Harris County is taking the Trump administration to court over the U.S. Environmental Protection Agency’s (EPA) decision to rollback the Chemical Disaster Rule, a set of regulations intended to prevent devastating plant and refinery explosions similar to those that have rocked the southeast Texas region in recent months.
“The federal government is failing in its responsibility to protect us from dangerous chemical accidents,” the Harris County Attorney’s Office said in a statement announcing the lawsuit. “The EPA’s action gutted safety protections for chemical accidents and further endangers our neighborhoods in Harris County.”
What is the Chemical Disaster Rule?
The Chemical Disaster Rule was developed by the EPA during the Obama administration, following a catastrophic fertilizer plant explosion that killed 15 people and leveled nearly the entire town of West, Texas in 2013.

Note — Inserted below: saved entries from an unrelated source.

(** * jobspy-js: the normalisation pipeline, embedded and verified

    A shallow embedding of the parts of jobspy-js that its specification
    makes promises about: the country registry, the job types and the
    enumerations of [src/types.ts]; salary inference, the extraction of
    emails and job types from a text, currency parsing, annual salaries
    and proxy rotation of [src/utils.ts]; the orchestrator of
    [src/scraper.ts] (site resolution, dispatch, flattening, final sort);
    the pagination and deduplication logic of the site adapters, with the
    session set-up of their base class; and the CSV cells of
    [src/cli/index.ts].

    Conventions of the embedding.
    - A JavaScript string is the list of its UTF-16 code units ([jsstring]).
      Case mapping is modelled on the ASCII letters; code units outside
      ASCII are left as they are.  What is proved of a function that maps
      case is stated for strings on which this is what the runtime does.
    - The collation of [localeCompare] is modelled by code-unit order,
      with which it agrees on the values of [Site] and on dates of the
      form [YYYY-MM-DD].
    - The fields of a job post hold values of the types the interfaces of
      [src/types.ts] declare.
    - A JavaScript [number] is an exact rational ([Q]).  Every comparison
      the code makes is made on the same quantities here.
    - [undefined]/[null] of an optional field is [None].
    - The network is an oracle: each adapter is a function of the pages the
      remote site answers with.
    - A [throw] is the [Throw] constructor of [result]. *)

From Stdlib Require Import ZArith NArith QArith Qround Ascii String Lia.
From Stdlib Require Import DecimalString Permutation Sorted.
From stdpp Require Import base list gmap sets.

Set Default Proof Using "Type".
Local Open Scope Z_scope.

(** ** JavaScript strings *)

Module JS.

Definition jsstring := list N.

(** A literal: the code units of an ASCII string. *)
Definition u (s : string) : jsstring :=
  List.map N_of_ascii (list_ascii_of_string s).

Definition eqb (a b : jsstring) : bool := bool_decide (a = b).

(** [s] is truthy: the non-empty string. *)
Definition truthy (s : jsstring) : bool :=
  match s with [] => false | _ :: _ => true end.

(** ECMAScript WhiteSpace and LineTerminator, the class [\s] and what
    [trim] removes. *)
Definition isWhiteSpace (c : N) : bool :=
  ((9 <=? c) && (c <=? 13) || (c =? 32) || (c =? 160) || (c =? 5760)
   || (8192 <=? c) && (c <=? 8202) || (c =? 8232) || (c =? 8233)
   || (c =? 8239) || (c =? 8287) || (c =? 12288) || (c =? 65279))%N.

Definition isDigit (c : N) : bool := ((48 <=? c) && (c <=? 57))%N.

Definition lowerCU (c : N) : N :=
  if ((65 <=? c) && (c <=? 90))%N then (c + 32)%N else c.
Definition upperCU (c : N) : N :=
  if ((97 <=? c) && (c <=? 122))%N then (c - 32)%N else c.

Definition toLowerCase (s : jsstring) : jsstring := List.map lowerCU s.
Definition toUpperCase (s : jsstring) : jsstring := List.map upperCU s.

Fixpoint trimStart (s : jsstring) : jsstring :=
  match s with
  | c :: s' => if isWhiteSpace c then trimStart s' else s
  | [] => []
  end.
Definition trimEnd (s : jsstring) : jsstring := rev (trimStart (rev s)).
Definition trim (s : jsstring) : jsstring := trimEnd (trimStart s).

(** [s.includes(c)] and [s.split(c)] for a one-character separator. *)
Definition includesCU (c : N) (s : jsstring) : bool :=
  existsb (N.eqb c) s.

Fixpoint split (sep : N) (s : jsstring) : list jsstring :=
  match s with
  | [] => [[]]
  | c :: s' =>
      if (c =? sep)%N then [] :: split sep s'
      else match split sep s' with
           | w :: ws => (c :: w) :: ws
           | [] => [[c]]
           end
  end.

(** [parts.join(sep)]. *)
Fixpoint join (sep : jsstring) (parts : list jsstring) : jsstring :=
  match parts with
  | [] => []
  | [p] => p
  | p :: ps => p ++ sep ++ join sep ps
  end.

(** [s.startsWith(p)]. *)
Fixpoint startsWith (p s : jsstring) : bool :=
  match p, s with
  | [], _ => true
  | a :: p', b :: s' => (a =? b)%N && startsWith p' s'
  | _ :: _, [] => false
  end.

(** [s.includes(p)] for a string [p]. *)
Fixpoint includes (p s : jsstring) : bool :=
  startsWith p s ||
  match s with
  | [] => false
  | _ :: s' => includes p s'
  end.

(** Code-unit order.  [a.localeCompare(b)] is the order of the collation
    of the runtime, which is not part of the program; it is modelled by
    code-unit order (as -1, 0 or 1), with which it agrees on the strings
    the orchestrator is meant to sort by: the values of [Site], made of
    lower-case ASCII letters and [_], and dates of the form [YYYY-MM-DD],
    made of digits and [-] at fixed places.  On other strings the two
    differ (collation has [-] before [+], [a] before [B], and characters
    it ignores); what is proved of the order of the result is therefore
    stated for such dates only. *)
Fixpoint compareCU (a b : jsstring) : comparison :=
  match a, b with
  | [], [] => Eq
  | [], _ :: _ => Lt
  | _ :: _, [] => Gt
  | x :: a', y :: b' =>
      match (x ?= y)%N with
      | Eq => compareCU a' b'
      | c => c
      end
  end.

Definition localeCompare (a b : jsstring) : Z :=
  match compareCU a b with Lt => -1 | Eq => 0 | Gt => 1 end.

(** Decimal digits of a non-negative integer, [String(n)]. *)
Definition ofN (n : N) : jsstring :=
  u (DecimalString.NilZero.string_of_uint (N.to_uint n)).

(** [Array.prototype.slice(start, end)] with its handling of negative and
    out-of-range indices. *)
Definition sliceIndex (len i : Z) : Z :=
  if i <? 0 then Z.max (len + i) 0 else Z.min i len.

Definition slice {A} (l : list A) (start stop : Z) : list A :=
  let len := Z.of_nat (length l) in
  let k := sliceIndex len start in
  let e := sliceIndex len stop in
  take (Z.to_nat (e - k)) (drop (Z.to_nat k) l).

(** A thrown [Error] or a returned value. *)
Inductive result (A : Type) : Type :=
  | Ok (a : A)
  | Throw (message : jsstring).
Arguments Ok {A} a.
Arguments Throw {A} message.

Definition bind {A B} (r : result A) (k : A -> result B) : result B :=
  match r with
  | Ok a => k a
  | Throw m => Throw m
  end.

(** [x != null] *)
Definition notNull {A} (o : option A) : bool :=
  match o with Some _ => true | None => false end.

(** How an [async] function ends: its promise is fulfilled, is rejected, or
    never settles. *)
Inductive settled (A : Type) : Type :=
  | Fulfilled (a : A)
  | Rejected (reason : jsstring)
  | Pending.
Arguments Fulfilled {A} a.
Arguments Rejected {A} reason.
Arguments Pending {A}.

End JS.
Import JS.

Notation "x <-! r ;; k" := (JS.bind r (fun x => k))
  (at level 100, r at next level, right associativity).

(** ** [src/types.ts]: enumerations, records, the country registry *)

Module Types.

Inductive Site :=
  | LINKEDIN | INDEED | ZIP_RECRUITER | GLASSDOOR | GOOGLE
  | GOOGLE_CAREERS | BAYT | NAUKRI | BDJOBS.

#[global] Instance Site_eq_dec : EqDecision Site.
Proof. solve_decision. Defined.
Lemma reset_spec (a : actor) (g : Rng) :
  (1 < no_op_steps a)%Z ->
  reset a g =
  inr (set_img_buf (set_env a (no_ops (no_op_count a g) (env_reset (_env a))))
         (Deque (replicate (maxlen (_img_buf a)) (initial_tile (_env a)))
                (maxlen (_img_buf a))),
       snd (draw g),
       replicate (maxlen (_img_buf a)) (initial_tile (_env a))).
Proof.
  intros Hn. unfold reset. rewrite _initialize_spec by done. reflexivity.
Qed.

(** ** The n-step window *)

Lemma gamma_table_length (gamma : F) (N : nat) : length (gamma_table gamma N) = S N.
Proof. unfold gamma_table. rewrite length_map, py_range_length. lia. Qed.

Lemma gamma_table_lookup (gamma : F) (N i : nat) :
  (i <= N)%nat -> gamma_table gamma N !! i = Some (fpow gamma (of_int (Z.of_nat i))).
Proof.
  intros Hi. unfold gamma_table, py_range.
  rewrite !list_lookup_fmap, lookup_seq_lt by lia. reflexivity.
Qed.

(** [gamma_nsteps[-(i + 2)]] is [gamma ** (N - 1 - i)]. *)
Lemma gamma_table_from_end (gamma : F) (N i : nat) :
  (i < N)%nat ->
  py_index (gamma_table gamma N) (- (Z.of_nat i + 2)) =
  inr (fpow gamma (of_int (Z.of_nat N - 1 - Z.of_nat i))).
Proof.
  intros Hi. replace (- (Z.of_nat i + 2))%Z with (- Z.of_nat (i + 2))%Z by lia.
  apply py_index_from_end; rewrite gamma_table_length; [lia|].
  rewrite gamma_table_lookup by lia. do 3 f_equal. lia.
Qed.

(** [gamma_nsteps[-1]] is [gamma ** N]. *)
Lemma gamma_table_last (gamma : F) (N : nat) :
  py_index (gamma_table gamma N) (-1) = inr (fpow gamma (of_int (Z.of_nat N))).
Proof.
  apply (py_index_from_end _ 1); rewrite gamma_table_length; [lia|].
  rewrite gamma_table_lookup by lia. do 3 f_equal. lia.
Qed.

Lemma py_comprehension_imap {A B : Type} (f : Z -> Py B) (h : nat -> A -> B)
    (l : list A) (s : nat) :
  (forall i x, l !! i = Some x -> f (Z.of_nat (s + i)) = inr (h i x)) ->
  py_comprehension f (map Z.of_nat (seq s (length l))) = inr (imap h l).
Proof.
  revert s h. induction l as [|x l IH]; intros s h Hf; [reflexivity|].
  cbn [length seq map py_comprehension].
  rewrite <- (Nat.add_0_r s) at 1. rewrite (Hf 0%nat x eq_refl).
  unfold mbind, Py_bind. rewrite (IH (S s) (h ∘ S)).
  - reflexivity.
  - intros i y Hy. replace (S s + i)%nat with (s + S i)%nat by lia. apply (Hf (S i)), Hy.
Qed.

(** A full window: the aggregated transition is pushed. *)
Lemma nstep_emit_full (sb : deque (Transition F)) (gamma : F) (mem : ReplayMemory F) :
  (0 < maxlen sb)%nat -> deque_len sb = maxlen sb ->
  exists first last,
    items sb !! 0%nat = Some first /\
    items sb !! (maxlen sb - 1)%nat = Some last /\
    nstep_emit sb (gamma_table gamma (maxlen sb)) mem =
    inr (rm_push mem
           (mkTransition (state first) (action first) (discounted_sum gamma (items sb))
              (next_state last) (done last))).
Proof.
  intros Hpos Hfull. unfold deque_len in Hfull.
  destruct (lookup_lt_is_Some_2 (items sb) 0) as [first Hfirst]; [lia|].
  destruct (lookup_lt_is_Some_2 (items sb) (maxlen sb - 1)) as [last Hlast]; [lia|].
  exists first, last. split; [done|]. split; [done|].
  unfold nstep_emit, deque_len. rewrite Hfull, Nat.eqb_refl.
  unfold py_range. rewrite Nat2Z.id.
  replace (seq 0 (maxlen sb)) with (seq 0 (length (items sb))) by (by rewrite Hfull).
  rewrite (py_comprehension_imap _
             (fun i tr => fmul (fpow gamma (of_int (Z.of_nat (maxlen sb) - 1 - Z.of_nat i)))
                               (reward tr))).
  2:{ intros i x Hx. cbn [Nat.add].
      rewrite gamma_table_from_end by (apply lookup_lt_Some in Hx; lia).
      unfold deque_index. rewrite (py_index_nonneg _ _ _ Hx). reflexivity. }
  unfold mbind, Py_bind, deque_index.
  assert (py_index (items sb) 0 = inr first) as -> by apply (py_index_nonneg _ 0 _ Hfirst).
  assert (py_index (items sb) (-1) = inr last) as ->.
  { apply (py_index_from_end _ 1); rewrite Hfull; [lia|done]. }
  unfold py_sum, discounted_sum. rewrite Hfull. reflexivity.
Qed.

The regulations required chemical plants and refineries to, among other things, thoroughly investigate accidents and provide the public with more information about those incidents. In addition, the Chemical Disaster Rule imposed stricter requirements on the storage of volatile chemicals and required plant operators to share planning information with local first responders.
Unfortunately, the EPA moved to weaken the Chemical Disaster Rule shortly after President Trump took office in 2017. Last year, the agency overturned the regulations, asserting they were no longer “reasonable or practicable.”
6 Major Plant Explosions in Less than 12 Months
Since then, 14 states and the District of Columbia have filed suit against the Trump administration in a bid to save the Chemical Disaster Rule. Harris County filed its petition in Washington D.C. circuit court late last month.
Southeast Texas is home to the largest concentration of petrochemical processing and storage facilities in the world, and thousands of people throughout the region live in the shadows of chemical plants and refineries. Because many of these facilities are also located within close proximity to schools, it’s estimated that one out of five students currently face a risk from chemical leaks, gas cloud releases, and industrial explosions.
Southeast Texas has seen six major plant explosions since March 2019. The most recent – the January 24th explosion at Watson Grinding & Manufacturing – killed two workers, injured dozens of people living near the northwest Houston plant, and damaged hundreds of surrounding homes and businesses.
Zehl & Associates is representing the family of two children, ages 3 and 7, who were seriously hurt when their home was damaged and their ceilings collapsed on them while sleeping.
The Watson Grinding tragedy followed on the heels of catastrophic incidents at the TPC chemical plant in Port Neches, ExxonMobil Baytown refinery, the ITC-Deer Park petrochemical storage facility outside Houston, the KMCO chemical plant in Crosby, and the ExxonMobil Olefins plant in Baytown.